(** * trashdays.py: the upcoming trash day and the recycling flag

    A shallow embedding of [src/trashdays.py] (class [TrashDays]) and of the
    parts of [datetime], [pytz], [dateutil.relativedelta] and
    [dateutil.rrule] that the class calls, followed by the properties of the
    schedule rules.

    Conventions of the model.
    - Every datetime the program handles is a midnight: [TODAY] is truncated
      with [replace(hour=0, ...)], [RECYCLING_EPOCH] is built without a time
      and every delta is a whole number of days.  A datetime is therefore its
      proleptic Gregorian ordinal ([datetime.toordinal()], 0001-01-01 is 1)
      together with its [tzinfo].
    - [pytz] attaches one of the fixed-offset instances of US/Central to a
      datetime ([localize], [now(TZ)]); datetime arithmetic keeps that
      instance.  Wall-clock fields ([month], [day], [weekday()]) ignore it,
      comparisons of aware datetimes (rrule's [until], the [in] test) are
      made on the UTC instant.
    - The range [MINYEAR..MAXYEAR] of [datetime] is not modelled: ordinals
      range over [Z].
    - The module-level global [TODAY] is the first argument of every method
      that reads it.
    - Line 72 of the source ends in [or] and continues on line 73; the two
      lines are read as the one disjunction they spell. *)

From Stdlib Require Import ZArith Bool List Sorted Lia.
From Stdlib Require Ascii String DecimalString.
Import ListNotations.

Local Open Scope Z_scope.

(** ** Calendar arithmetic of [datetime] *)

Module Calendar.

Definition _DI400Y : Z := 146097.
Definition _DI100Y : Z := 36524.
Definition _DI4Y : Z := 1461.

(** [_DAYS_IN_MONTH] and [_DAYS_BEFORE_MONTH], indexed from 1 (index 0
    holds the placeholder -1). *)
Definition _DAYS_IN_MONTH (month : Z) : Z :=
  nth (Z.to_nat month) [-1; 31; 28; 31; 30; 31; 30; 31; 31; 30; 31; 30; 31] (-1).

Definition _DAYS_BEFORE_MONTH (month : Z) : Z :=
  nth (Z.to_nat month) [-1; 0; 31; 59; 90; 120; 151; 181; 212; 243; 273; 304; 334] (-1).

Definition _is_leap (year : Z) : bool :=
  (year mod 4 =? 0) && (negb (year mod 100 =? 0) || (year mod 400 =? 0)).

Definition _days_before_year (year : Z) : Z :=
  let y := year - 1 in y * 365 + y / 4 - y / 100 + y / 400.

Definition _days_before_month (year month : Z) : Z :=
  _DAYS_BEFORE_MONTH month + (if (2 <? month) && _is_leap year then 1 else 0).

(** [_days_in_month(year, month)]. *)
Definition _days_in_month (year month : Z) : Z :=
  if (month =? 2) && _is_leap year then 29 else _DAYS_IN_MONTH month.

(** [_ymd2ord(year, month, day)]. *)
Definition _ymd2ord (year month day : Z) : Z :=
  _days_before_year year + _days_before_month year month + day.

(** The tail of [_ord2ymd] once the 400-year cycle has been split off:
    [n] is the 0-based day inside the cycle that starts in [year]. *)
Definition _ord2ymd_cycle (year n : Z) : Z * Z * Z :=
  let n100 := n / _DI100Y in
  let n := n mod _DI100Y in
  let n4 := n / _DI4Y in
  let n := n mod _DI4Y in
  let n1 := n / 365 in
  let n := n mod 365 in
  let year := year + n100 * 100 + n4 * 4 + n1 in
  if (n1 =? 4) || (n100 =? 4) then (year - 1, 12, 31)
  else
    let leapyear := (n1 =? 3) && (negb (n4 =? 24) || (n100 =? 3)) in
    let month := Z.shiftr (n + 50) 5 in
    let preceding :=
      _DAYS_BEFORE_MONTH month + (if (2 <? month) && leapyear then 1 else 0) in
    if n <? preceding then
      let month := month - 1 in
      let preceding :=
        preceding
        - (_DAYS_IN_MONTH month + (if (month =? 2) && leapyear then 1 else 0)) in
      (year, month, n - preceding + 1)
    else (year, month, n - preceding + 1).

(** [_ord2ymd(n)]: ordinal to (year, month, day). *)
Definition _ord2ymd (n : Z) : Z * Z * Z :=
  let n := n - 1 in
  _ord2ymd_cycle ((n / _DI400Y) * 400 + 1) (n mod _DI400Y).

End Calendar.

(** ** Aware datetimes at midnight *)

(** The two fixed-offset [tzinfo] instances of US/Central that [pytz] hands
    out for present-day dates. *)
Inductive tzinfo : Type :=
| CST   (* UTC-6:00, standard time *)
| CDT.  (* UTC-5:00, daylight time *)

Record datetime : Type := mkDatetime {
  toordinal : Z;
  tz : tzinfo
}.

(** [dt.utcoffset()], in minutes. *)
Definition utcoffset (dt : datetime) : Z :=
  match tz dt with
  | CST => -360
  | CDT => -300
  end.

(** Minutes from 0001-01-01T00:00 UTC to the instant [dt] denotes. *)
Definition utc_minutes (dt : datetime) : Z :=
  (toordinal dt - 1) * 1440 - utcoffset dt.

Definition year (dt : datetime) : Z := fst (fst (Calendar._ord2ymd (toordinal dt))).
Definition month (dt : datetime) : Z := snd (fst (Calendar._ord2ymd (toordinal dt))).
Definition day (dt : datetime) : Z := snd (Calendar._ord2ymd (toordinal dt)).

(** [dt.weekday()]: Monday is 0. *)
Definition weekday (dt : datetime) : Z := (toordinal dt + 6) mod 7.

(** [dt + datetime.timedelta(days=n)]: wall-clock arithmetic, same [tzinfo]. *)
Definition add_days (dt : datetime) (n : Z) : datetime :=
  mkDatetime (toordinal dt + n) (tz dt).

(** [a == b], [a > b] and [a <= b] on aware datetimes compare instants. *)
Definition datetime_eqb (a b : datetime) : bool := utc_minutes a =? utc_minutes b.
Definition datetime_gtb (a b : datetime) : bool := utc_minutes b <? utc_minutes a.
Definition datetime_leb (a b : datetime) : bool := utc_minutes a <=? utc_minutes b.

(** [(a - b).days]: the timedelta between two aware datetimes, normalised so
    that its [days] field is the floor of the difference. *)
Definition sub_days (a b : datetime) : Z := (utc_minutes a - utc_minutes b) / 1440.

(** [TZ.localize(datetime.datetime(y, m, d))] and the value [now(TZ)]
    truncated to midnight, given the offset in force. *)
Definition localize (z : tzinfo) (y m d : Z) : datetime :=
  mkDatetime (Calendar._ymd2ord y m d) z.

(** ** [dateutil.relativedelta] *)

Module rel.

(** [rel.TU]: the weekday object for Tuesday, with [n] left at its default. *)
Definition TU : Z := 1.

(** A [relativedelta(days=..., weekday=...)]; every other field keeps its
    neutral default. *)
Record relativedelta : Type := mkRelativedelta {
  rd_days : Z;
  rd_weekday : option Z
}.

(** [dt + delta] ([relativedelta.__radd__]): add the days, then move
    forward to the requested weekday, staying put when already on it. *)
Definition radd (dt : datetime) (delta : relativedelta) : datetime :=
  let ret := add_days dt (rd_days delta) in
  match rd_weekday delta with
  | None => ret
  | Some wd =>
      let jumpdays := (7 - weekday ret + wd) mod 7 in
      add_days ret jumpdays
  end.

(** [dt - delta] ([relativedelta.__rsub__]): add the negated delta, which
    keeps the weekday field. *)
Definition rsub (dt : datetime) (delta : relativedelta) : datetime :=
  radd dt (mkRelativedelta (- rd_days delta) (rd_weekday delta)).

----

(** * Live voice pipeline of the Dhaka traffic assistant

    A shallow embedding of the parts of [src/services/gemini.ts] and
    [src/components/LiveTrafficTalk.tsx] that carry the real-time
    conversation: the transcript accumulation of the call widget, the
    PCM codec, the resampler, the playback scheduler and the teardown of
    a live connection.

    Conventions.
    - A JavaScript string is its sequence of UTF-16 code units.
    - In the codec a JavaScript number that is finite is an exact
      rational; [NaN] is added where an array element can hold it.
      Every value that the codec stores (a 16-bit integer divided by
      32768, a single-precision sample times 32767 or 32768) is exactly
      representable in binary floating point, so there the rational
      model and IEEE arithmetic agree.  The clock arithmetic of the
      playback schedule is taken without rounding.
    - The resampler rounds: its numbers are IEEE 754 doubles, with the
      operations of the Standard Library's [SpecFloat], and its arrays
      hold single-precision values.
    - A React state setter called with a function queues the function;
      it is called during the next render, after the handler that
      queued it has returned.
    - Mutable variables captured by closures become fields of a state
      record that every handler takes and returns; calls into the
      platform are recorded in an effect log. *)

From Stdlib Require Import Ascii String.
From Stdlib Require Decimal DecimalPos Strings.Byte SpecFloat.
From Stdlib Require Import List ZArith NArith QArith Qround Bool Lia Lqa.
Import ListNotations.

----

Only lines that contain "match" are needed, so copy each of them from the data.

Response:
  match tz dt with
  match rd_weekday delta with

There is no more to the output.